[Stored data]
==*==
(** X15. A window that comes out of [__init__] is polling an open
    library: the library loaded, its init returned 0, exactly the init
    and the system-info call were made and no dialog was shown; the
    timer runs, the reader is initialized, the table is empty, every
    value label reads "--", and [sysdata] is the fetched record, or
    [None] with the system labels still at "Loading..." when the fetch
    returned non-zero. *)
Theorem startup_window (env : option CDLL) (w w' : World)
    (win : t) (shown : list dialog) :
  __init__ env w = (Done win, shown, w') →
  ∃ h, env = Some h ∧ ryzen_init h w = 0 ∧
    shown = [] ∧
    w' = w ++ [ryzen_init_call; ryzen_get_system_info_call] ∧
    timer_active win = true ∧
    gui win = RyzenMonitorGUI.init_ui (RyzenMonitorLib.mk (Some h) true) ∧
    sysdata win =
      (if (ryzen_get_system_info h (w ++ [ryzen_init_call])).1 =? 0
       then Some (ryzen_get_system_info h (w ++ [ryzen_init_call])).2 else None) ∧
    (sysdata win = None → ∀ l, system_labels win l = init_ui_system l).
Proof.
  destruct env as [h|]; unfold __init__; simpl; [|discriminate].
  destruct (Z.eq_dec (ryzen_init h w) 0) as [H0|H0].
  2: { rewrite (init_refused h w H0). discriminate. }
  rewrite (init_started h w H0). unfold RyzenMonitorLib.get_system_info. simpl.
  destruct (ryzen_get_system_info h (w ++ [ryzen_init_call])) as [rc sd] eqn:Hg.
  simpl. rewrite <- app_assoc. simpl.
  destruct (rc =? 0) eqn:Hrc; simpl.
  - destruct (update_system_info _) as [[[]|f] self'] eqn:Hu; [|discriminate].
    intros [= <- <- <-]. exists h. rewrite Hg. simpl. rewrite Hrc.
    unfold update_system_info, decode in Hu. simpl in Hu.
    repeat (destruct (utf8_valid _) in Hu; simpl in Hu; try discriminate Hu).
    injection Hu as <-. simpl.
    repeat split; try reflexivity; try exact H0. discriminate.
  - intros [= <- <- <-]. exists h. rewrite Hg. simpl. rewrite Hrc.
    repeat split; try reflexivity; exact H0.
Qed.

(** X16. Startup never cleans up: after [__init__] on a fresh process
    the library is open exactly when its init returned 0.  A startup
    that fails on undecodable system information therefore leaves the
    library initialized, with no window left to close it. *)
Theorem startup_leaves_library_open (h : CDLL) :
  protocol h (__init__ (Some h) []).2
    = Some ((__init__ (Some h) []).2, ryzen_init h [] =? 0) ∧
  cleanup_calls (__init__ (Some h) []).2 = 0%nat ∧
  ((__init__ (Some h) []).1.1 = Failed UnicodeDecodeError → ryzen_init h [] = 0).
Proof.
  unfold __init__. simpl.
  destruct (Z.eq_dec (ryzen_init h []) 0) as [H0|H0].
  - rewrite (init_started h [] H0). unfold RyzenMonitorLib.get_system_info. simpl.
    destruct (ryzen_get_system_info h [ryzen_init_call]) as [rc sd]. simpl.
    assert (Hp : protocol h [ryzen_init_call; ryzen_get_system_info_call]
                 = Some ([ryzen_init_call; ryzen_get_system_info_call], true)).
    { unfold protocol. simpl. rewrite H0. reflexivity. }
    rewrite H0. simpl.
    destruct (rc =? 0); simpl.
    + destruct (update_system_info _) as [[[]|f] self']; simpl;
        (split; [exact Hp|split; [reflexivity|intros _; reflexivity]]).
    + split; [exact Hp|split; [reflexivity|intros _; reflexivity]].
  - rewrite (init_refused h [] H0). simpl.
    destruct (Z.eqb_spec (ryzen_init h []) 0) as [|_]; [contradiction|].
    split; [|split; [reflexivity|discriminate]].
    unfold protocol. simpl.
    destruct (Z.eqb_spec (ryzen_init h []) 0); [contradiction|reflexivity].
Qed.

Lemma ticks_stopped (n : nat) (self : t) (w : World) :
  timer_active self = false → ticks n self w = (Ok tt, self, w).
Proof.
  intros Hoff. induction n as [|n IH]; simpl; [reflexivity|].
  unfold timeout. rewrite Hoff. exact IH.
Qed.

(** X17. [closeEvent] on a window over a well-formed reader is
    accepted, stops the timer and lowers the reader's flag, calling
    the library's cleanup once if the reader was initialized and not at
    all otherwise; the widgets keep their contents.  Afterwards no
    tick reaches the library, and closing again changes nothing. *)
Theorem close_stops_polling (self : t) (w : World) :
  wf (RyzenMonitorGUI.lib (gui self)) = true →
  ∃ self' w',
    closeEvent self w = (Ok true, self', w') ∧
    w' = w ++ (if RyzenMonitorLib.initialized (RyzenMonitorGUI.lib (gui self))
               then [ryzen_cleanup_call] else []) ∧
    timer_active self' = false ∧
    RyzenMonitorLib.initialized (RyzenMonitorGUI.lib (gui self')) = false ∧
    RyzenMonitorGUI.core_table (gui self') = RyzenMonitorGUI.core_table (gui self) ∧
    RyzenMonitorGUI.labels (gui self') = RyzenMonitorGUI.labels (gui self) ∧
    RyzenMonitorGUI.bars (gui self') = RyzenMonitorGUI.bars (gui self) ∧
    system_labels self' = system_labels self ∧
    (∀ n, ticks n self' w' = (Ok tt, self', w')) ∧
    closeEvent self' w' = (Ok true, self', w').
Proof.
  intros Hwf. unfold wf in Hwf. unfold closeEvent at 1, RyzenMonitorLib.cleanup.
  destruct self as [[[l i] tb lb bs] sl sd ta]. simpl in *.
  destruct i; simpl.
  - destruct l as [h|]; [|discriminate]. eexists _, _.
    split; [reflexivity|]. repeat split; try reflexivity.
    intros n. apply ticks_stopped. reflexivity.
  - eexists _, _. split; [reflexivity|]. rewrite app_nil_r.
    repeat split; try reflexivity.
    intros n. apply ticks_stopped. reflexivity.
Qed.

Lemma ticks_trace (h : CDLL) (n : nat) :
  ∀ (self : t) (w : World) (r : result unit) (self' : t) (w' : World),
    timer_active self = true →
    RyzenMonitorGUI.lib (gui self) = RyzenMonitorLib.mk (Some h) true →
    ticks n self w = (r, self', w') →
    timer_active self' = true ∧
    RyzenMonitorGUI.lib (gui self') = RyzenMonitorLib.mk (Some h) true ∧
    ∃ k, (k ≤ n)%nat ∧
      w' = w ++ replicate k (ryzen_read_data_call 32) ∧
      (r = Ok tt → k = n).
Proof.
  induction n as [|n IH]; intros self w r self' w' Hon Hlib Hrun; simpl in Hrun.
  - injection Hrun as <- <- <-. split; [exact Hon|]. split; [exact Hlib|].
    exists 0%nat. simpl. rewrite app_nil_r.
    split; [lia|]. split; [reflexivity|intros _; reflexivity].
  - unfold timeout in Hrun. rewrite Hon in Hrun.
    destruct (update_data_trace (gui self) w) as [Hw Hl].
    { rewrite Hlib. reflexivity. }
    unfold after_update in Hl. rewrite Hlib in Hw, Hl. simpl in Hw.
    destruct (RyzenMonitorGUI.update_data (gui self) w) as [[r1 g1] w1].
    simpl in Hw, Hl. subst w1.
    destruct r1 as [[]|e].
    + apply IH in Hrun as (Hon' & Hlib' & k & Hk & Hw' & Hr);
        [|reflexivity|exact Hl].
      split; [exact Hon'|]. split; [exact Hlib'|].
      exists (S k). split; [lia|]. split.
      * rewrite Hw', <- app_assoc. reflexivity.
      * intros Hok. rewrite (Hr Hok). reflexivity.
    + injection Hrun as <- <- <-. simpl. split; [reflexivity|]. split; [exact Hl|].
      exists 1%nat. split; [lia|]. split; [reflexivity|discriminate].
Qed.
==*==
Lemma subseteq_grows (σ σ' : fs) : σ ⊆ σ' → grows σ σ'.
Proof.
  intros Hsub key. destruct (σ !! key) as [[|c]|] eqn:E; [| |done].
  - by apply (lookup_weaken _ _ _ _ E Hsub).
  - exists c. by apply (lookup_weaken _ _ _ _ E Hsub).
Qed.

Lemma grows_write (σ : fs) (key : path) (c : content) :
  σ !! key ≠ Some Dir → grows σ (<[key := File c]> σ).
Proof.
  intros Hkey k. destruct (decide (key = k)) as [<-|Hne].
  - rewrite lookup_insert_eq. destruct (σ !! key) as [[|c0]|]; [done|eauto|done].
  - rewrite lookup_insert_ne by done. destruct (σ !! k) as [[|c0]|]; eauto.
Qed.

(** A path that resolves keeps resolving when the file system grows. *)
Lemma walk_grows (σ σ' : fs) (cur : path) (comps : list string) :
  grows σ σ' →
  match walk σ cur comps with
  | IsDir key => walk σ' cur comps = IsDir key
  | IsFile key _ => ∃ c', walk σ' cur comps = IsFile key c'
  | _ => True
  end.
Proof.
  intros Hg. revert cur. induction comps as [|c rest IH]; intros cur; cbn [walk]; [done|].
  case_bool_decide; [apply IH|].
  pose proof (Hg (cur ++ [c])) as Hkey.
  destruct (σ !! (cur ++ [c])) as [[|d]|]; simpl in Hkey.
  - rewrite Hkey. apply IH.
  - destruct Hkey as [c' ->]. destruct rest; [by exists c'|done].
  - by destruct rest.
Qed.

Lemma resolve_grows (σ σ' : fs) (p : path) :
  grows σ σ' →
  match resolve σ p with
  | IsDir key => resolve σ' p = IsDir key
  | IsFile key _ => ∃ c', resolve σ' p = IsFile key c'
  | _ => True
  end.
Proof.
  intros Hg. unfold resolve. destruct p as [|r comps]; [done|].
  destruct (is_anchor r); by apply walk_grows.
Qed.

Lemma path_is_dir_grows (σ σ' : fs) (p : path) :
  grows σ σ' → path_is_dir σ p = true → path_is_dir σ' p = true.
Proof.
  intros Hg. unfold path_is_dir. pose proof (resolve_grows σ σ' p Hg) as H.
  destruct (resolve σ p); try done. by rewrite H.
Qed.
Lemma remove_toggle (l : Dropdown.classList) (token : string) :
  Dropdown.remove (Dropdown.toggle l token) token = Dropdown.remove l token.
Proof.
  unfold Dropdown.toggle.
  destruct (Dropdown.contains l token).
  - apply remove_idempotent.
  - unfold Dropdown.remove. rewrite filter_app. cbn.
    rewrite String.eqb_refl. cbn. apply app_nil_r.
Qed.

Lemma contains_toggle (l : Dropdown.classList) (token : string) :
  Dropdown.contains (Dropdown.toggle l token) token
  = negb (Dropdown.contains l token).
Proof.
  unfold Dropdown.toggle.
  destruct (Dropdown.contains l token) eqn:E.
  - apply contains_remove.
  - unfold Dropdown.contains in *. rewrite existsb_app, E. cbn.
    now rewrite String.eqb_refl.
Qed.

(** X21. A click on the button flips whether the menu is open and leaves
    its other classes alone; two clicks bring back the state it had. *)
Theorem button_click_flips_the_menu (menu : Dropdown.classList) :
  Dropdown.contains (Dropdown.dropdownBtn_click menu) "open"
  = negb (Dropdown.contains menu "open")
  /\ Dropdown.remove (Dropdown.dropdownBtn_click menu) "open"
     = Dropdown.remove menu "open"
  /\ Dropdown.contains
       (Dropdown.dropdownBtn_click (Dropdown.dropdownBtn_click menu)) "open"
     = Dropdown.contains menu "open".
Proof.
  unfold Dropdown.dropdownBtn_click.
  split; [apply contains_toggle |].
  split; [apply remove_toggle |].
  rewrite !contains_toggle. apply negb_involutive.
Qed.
==*==
Please write out, exactly as they appear above, only the lines in the stretch from the line with "case_bool_decide; [apply IH|]." through the line with "Theorem button_click_flips_the_menu (menu".

* **Exercise response**
  case_bool_decide; [apply IH|].
  pose proof (Hg (cur ++ [c])) as Hkey.
  destruct (σ !! (cur ++ [c])) as [[|d]|]; simpl in Hkey.
  - rewrite Hkey. apply IH.
  - destruct Hkey as [c' ->]. destruct rest; [by exists c'|done].
  - by destruct rest.
Qed.

Lemma resolve_grows (σ σ' : fs) (p : path) :
  grows σ σ' →
  match resolve σ p with
  | IsDir key => resolve σ' p = IsDir key
  | IsFile key _ => ∃ c', resolve σ' p = IsFile key c'
  | _ => True
  end.
Proof.
  intros Hg. unfold resolve. destruct p as [|r comps]; [done|].
  destruct (is_anchor r); by apply walk_grows.
Qed.

Lemma path_is_dir_grows (σ σ' : fs) (p : path) :
  grows σ σ' → path_is_dir σ p = true → path_is_dir σ' p = true.
Proof.
  intros Hg. unfold path_is_dir. pose proof (resolve_grows σ σ' p Hg) as H.
  destruct (resolve σ p); try done. by rewrite H.
Qed.
Lemma remove_toggle (l : Dropdown.classList) (token : string) :
  Dropdown.remove (Dropdown.toggle l token) token = Dropdown.remove l token.
Proof.
  unfold Dropdown.toggle.
  destruct (Dropdown.contains l token).
  - apply remove_idempotent.
  - unfold Dropdown.remove. rewrite filter_app. cbn.
    rewrite String.eqb_refl. cbn. apply app_nil_r.
Qed.

Lemma contains_toggle (l : Dropdown.classList) (token : string) :
  Dropdown.contains (Dropdown.toggle l token) token
  = negb (Dropdown.contains l token).
Proof.
  unfold Dropdown.toggle.
  destruct (Dropdown.contains l token) eqn:E.
  - apply contains_remove.
  - unfold Dropdown.contains in *. rewrite existsb_app, E. cbn.
    now rewrite String.eqb_refl.
Qed.

(** X21. A click on the button flips whether the menu is open and leaves
    its other classes alone; two clicks bring back the state it had. *)
Theorem button_click_flips_the_menu (menu : Dropdown.classList) :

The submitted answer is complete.